Before cancer, when I would go to get my hair done, I would always have one request of the stylist and that was, "Please do not cut my hair too short because then I look like my brothers."
I never appreciated my hair until I lost it all during chemo. I had hair that lived its own life. It did not behave in any way shape or form. It grew out instead of down so I could not grow it past my shoulders. When blown out straight (beaten into submission), it would go to the middle of my back.
I would go through phases of growing it out as long as it could go and then cutting it as short as possible while avoiding looking like my brothers.

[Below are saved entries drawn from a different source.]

(* ===== verification/KthreadClaims.v ===== *)
(** * Properties of thread creation *)
From S2P Require Import Prelude Vfs Kthread KthreadCreate KthreadCreateInv KthreadCreateThms.

#[local] Set Warnings "-clear-no-such-hyp".

(** What the shapes say of a call that has returned. *)
Lemma returned_task i r h j : request_ok i r h -> caller r = CReturned (Task j) ->
  j = i /\ create r = Some Freed /\ named r /\
  exists th, h = HThread th /\ (tpc th = TSched \/ tpc th = TRun) /\ adopted r th.
Proof.
  intros Hok Hc. destruct h as [| |d|th].
  1-3: exfalso; destruct d as [| | |? ? []| | |] || idtac; shapes; naive_solver congruence.
  destruct Hok as [_ Hok]. unfold thread_ok in Hok.
  destruct (tpc th) eqn:E; shapes; naive_solver congruence.
Qed.

Lemma returned_error i r h e : request_ok i r h -> caller r = CReturned (Err e) ->
  e < 0 /\ (forall th, h = HThread th -> tpc th <> TSched /\ tpc th <> TRun) /\
  (h = HNone \/ (exists th, h = HThread th /\ tpc th = TExited) ->
   (create r = None \/ create r = Some Freed) /\ (full_name r = None \/ full_name r = Some Freed)).
Proof.
  intros Hok Hc. assert (- ENOMEM < 0 /\ - EINTR < 0) as [Hn Hi] by done.
  destruct h as [| |d|th].
  - shapes. naive_solver congruence.
  - shapes. naive_solver congruence.
  - destruct d as [| | |? ? []| | |]; shapes; naive_solver congruence.
  - destruct Hok as [_ Hok]. unfold thread_ok in Hok.
    destruct (tpc th) eqn:E; shapes; naive_solver congruence.
Qed.

Lemma helper_of_settled s i r : settled s i r ->
  helper_of (kthread_create_list s) (kthreadd_pc s) i r = match thread r with Some th => HThread th | None => HNone end.
Proof. intros [_ Hl Hd _]. unfold helper_of. by rewrite !decide_False. Qed.

Lemma helper_of_HThread s i r th : helper_of (kthread_create_list s) (kthreadd_pc s) i r = HThread th -> thread r = Some th.
Proof. unfold helper_of. repeat case_decide; [done|done|]. destruct (thread r); congruence. Qed.

(** C11. Creation of kernel threads under every interleaving of any number of
    callers of [kthread_run], of [kthreadd] and of the threads it forks, with
    allocations and forks that fail and callers that are killed: no structure is
    used after it was freed or freed twice, no completion is signalled on a stack
    frame that is gone, no result is read before it is written.  A call that
    returns a task returns the thread made for it, which has the function, the
    data and the name it asked for; a call that returns an error never has its
    function run, and once its helpers are done nothing it allocated is left. *)
Theorem thread_creation_correct args ls s : create_run ls (no_threads args) = Some s ->
  oopsed s = None /\
  forall i r t, requests s !! i = Some r -> caller r = CReturned t ->
    args !! i = Some (arg_fn r, arg_data r, arg_name r) /\
    match t with
    | Task j => j = i /\ create r = Some Freed /\ full_name r = Some (Live (arg_name r)) /\
        exists th, thread r = Some th /\ (tpc th = TSched \/ tpc th = TRun) /\
          self_threadfn th = Some (arg_fn r) /\ self_data th = Some (arg_data r) /\
          self_full_name th = Some (arg_name r)
    | Err e => e < 0 /\ (forall th, thread r = Some th -> tpc th <> TSched /\ tpc th <> TRun) /\
        (settled s i r -> (create r = None \/ create r = Some Freed) /\
                          (full_name r = None \/ full_name r = Some Freed))
    end.
Proof.
  intros Hr. pose proof (reach_create_inv args ls s Hr) as Hinv. split; [apply Hinv|].
  intros i r t Hi Hc. pose proof (ci_request _ Hinv i r Hi) as Hok. split.
  { pose proof (create_run_args ls _ _ Hr) as Ha. apply (f_equal (lookup i)) in Ha. cbn in Ha.
    rewrite <- list_fmap_compose, !list_lookup_fmap, Hi in Ha. cbn in Ha.
    destruct (args !! i) as [[[f d] nm]|]; [|done]. cbn in Ha. by injection Ha as -> -> ->. }
  destruct t as [j|e].
  - destruct (returned_task i r _ j Hok Hc) as (-> & Hcr & Hnm & th & Hh & Hp & Hn & Hf & Hd).
    split; [done|]. split; [done|]. split; [done|]. exists th. apply helper_of_HThread in Hh. done.
  - destruct (returned_error i r _ e Hok Hc) as (He & Hth & Hs). split; [done|]. split.
    + intros th Ht. apply Hth. by apply (thread_alone s i r th Hinv Hi Ht).
    + intros Hset. apply Hs. rewrite helper_of_settled by done. destruct (thread r) as [th|] eqn:Ht; [|by left].
      right. exists th. split; [done|]. pose proof (st_thread _ _ _ Hset th Ht) as Hb. unfold thread_busy in Hb.
      destruct (Hth th) as [H1 H2]; [by apply (thread_alone s i r th Hinv Hi Ht)|]. by destruct (tpc th).
Qed.

(** C12. Thread creation ends: a schedule has at most 20 steps per call, and
    one that cannot be continued has brought every caller to its return, the
    list and [kthreadd] to rest and every thread to its function or its exit (a
    caller that was killed and found [done] taken is not left waiting).  When
    moreover no allocation and no fork failed and nobody was killed, every call
    has returned its own thread. *)
Theorem thread_creation_ends args ls s : create_run ls (no_threads args) = Some s ->
  (length ls <= 20 * length args)%nat /\
  ((forall l, create_step l s = None) ->
   kthread_create_list s = [] /\ kthreadd_pc s = DIdle /\
   forall i r, requests s !! i = Some r -> settled s i r /\
     (Forall (fun l => undisturbed l = true) ls -> caller r = CReturned (Task i))).
Proof.
  intros Hr. pose proof (reach_create_inv args ls s Hr) as Hinv. split.
  { pose proof (create_run_length ls _ _ (no_threads_inv args) Hr) as Hl. rewrite create_measure_init in Hl. lia. }
  intros Hstuck.
  assert (forall i r, requests s !! i = Some r -> settled s i r) as Hset by eauto using unsettled_moves.
  assert (~ is_Some (create_step Daemon s)) as Hnd by (rewrite Hstuck; by intros [? ?]).
  split; [|split].
  - destruct (decide (kthread_create_list s = [])); [done|]. destruct Hnd. apply daemon_moves; auto.
  - destruct (kthreadd_pc s) eqn:E; [done|..]; destruct Hnd; (apply daemon_moves; [done|]; left; by rewrite E).
  - intros i r Hi. split; [by apply Hset|]. intros Hls.
    destruct (st_caller _ _ _ (Hset i r Hi)) as [[j|e] Hc].
    + by destruct (returned_task i r _ j (ci_request _ Hinv i r Hi) Hc) as [-> _].
    + pose proof (calm_run ls _ _ (no_threads_inv args) (calm_init args) Hls Hr) as Hcalm.
      destruct (cm_requests _ Hcalm i r Hi) as [_ Hb]. by rewrite Hc in Hb.
Qed.

(** ** A concrete run: two callers, the first one killed while it waits *)
Module CreateDemo.
Definition args : list (Z * Z * bytes) := [(1, 2, [97]); (3, 4, [98])].
Definition sched : list create_label :=
  replicate 3 (Caller Ok 0) ++ replicate 3 (Caller Ok 1) ++ [Daemon; Caller Killed 0; Daemon; Caller Ok 0; Caller Ok 0] ++
  replicate 4 (Thread 0) ++ [Daemon; Daemon] ++ replicate 5 (Thread 1) ++ replicate 4 (Caller Ok 1) ++ [Thread 1].
Definition final : creation := default (no_threads args) (create_run sched (no_threads args)).
Lemma demo_run_final : create_run sched (no_threads args) = Some final.
Proof. vm_compute. reflexivity. Qed.
End CreateDemo.

Lemma thread_creation_correct_witness :
  exists r th, requests CreateDemo.final !! 1%nat = Some r /\ caller r = CReturned (Task 1) /\
    thread r = Some th /\ tpc th = TRun /\ self_threadfn th = Some 3.
Proof.
  destruct (thread_creation_correct CreateDemo.args CreateDemo.sched CreateDemo.final CreateDemo.demo_run_final) as [_ H].
  pose (r := default (new_request (0, 0, [])) (requests CreateDemo.final !! 1%nat)).
  assert (requests CreateDemo.final !! 1%nat = Some r) as Hr by (vm_compute; reflexivity).
  assert (caller r = CReturned (Task 1)) as Hc by (vm_compute; reflexivity).
  destruct (H 1%nat r (Task 1) Hr Hc) as (Ha & _ & _ & _ & th & Hth & _ & Hf & _).
  exists r, th. split; [exact Hr|]. split; [exact Hc|]. split; [exact Hth|].
  vm_compute in Hth. injection Hth as <-. split; reflexivity.
Defined.

Lemma thread_creation_ends_witness :
  (length CreateDemo.sched <= 20 * length CreateDemo.args)%nat /\
  forall i r, requests CreateDemo.final !! i = Some r -> settled CreateDemo.final i r.
Proof.
  destruct (thread_creation_ends CreateDemo.args CreateDemo.sched CreateDemo.final CreateDemo.demo_run_final) as [H1 H2].
  split; [exact H1|]. intros i r Hi. refine (proj1 (proj2 (proj2 (H2 _)) i r Hi)).
  intros [o [|[|j]]| | |[|[|j]]]; [destruct o; vm_compute; reflexivity..| | | | |]; vm_compute; reflexivity.
Defined.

I mentioned in a previous post that I opted against and hair saving technique (the cold cap) during chemo because of this hate/hate relationship I had with my hair. Do I regret it? Ah, a little. Now, though, I have this short buzz cut going on and once I have the ummph to get myself organized with my contacts, makeup and sunglasses, I think I could make it work.
For now though, with 4 days left of radiation, my skin burns like the sun and I cannot wear anything other than big t-shirts to help my skin not feel like it is falling off and to try to hide the fact that I only have one boob.
At times, I do forget all of this process the diagnosis, the surgery, the chemotherapy but then I catch sight of myself in the mirror and it's like whoa, who is that. Lately, though, I am starting to recognize this woman in the mirror. I am a fighter, a survivor, someone who did not care about anything except beating cancer. I will continue to be this way long after my crazy hair grows in.
Even though I look like my brothers more than I ever thought possible, I am still a girl. I am still someone who can be considered "beautiful" even though I am heavier than I have been while not pregnant (yeah Taxol and the required steroids will lead to weight gain) and lacking a breast.
I am almost ready to go out and about without a wig. I am almost ready to be brave enough to show people who do not know me that I was fighting something. I am proud of me - the real me, the me without hair to hide behind (especially missed with the zit that is growing on my forehead that needs hiding) and without the curves that I knew so well. Most of my wardrobe has to be redone because my well worn tank tops are too low, too small to handle the new foundation garments that hold the prosthetic boob. Not to mention that cleavage is not existent now on the right side, which makes my old clothes unsuitable for my new life, my new body.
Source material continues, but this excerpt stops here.